マルヴィが明らかにしたように、多くの文化で支配的な家父長制イデオロギーは、その領域で映画、芸術、文学などの作品が提供する愉悦のなかで、女性を「見られるイメージ」(客体)、男性を「見ることの担い手」(主体)として固定化する。しかし、本展は、いわば「脱規範的な」視覚的快楽であふれている。大江正彦が、かつのぶが、そして齊藤彩がタブローに描く色と線の積層は、ジェンダーやセクシュアリティ、あるいはエスニシティといった属性とは離れた場所で、彼(女)らが密かに楽しむ悦楽の痕跡を刻む。それは特定の―しばしばマジョリティで強者の―誰かだけを心地よい気分にするためにチューニングされたのではない快楽の所在を示す。

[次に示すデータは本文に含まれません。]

Definition puff (dest : option (list Z)) (destlen : Z) (source : list Z) (sourcelen : Z)
    (f : statics) : outcome :=
  let finish err s :=
    if err <=? 0 then Returns err (outcnt s) (incnt s) (out s) (fx s)
    else Returns err destlen sourcelen (out s) (fx s) in
  match puff_loop (S (Z.to_nat (8 * sourcelen)))
          (State dest destlen 0 source sourcelen 0 0 0 f) with
  | Ok err s => finish err s
  | Exc _ s => finish 2 s
  | Ub => Undefined
  | NoFuel => OutOfFuel
  end.
End Blocks.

最後に、私たちが現代アートを語る、あるいは現代アートのなかで語られる「言語」について。多くの美術史家や文化研究者が、障がいのある人々の表現を「すくいあげる」ための語りを紡いできた。先住民(アボリジナル)の歴史を研究する保苅実は、先住民の神話や記憶を「すくいあげ」ようとする歴史学の伝統のなかで、しばしば「『尊重してすくいあげる研究者』と『尊重されてすくいあげてもらうアボリジニ』とのあいだの権力関係は無傷のまま温存されてしまう」ことに注意を促す4。美術史家や文化研究者も、その温情主義的な目線のなかで、障がいのある人々との権力関係を「無傷のまま温存」してきたのではないかと自問する必要がある。
保苅の指摘にならい、障がいのある人々の表現を現代アートの規範的な語りのなかに「包摂」する方途を探るのではなく、そのような表現が示す一見すると矛盾し衝突する複数の語りを同時に鳴り響かせることで、規範的な語りを不安定化させていくことが重要だ。高田マルの、松本国三の、そして森本絵利の作品がはらむ多彩な造形上の「言語」は、現代アートを語る語彙を拡張し、現代アートの領域で語られる語彙を爆発的に増大させる。彼(女)らが使用する語彙は、ときにアカデミックで、ときに感性的、ときに文字的で、ときに図像的で、ときにそのいずれでもない。その最大限に広範な意味での「言語」は、めまいがするほどの無限性をたたえる。
私は2024年に開催された「Art to Live 国際シンポジウム」でモデレーターを務め、小出由紀子、トム・ディ・マリア、保坂健二朗―障がいのある人々を含め美術の「主流」でなかった表現に深くかかわってきた各氏―から話を聞き、自身が現代アートの領域で身につけた「常識」が解体される愉悦を知った。皆、自身が障がいのある人々の表現に対してどう貢献できるかより、自身がそうした表現からいかに多くを学んだかを語った。同様に皆、現代アートが障がいのある人々の表現に対してどう貢献できるかより、現代アートがそうした表現からいかに多くを学ぶことができるかを訴えた。今、私も彼(女)らの言う意味が(少なくとも以前より)はっきりとわかる。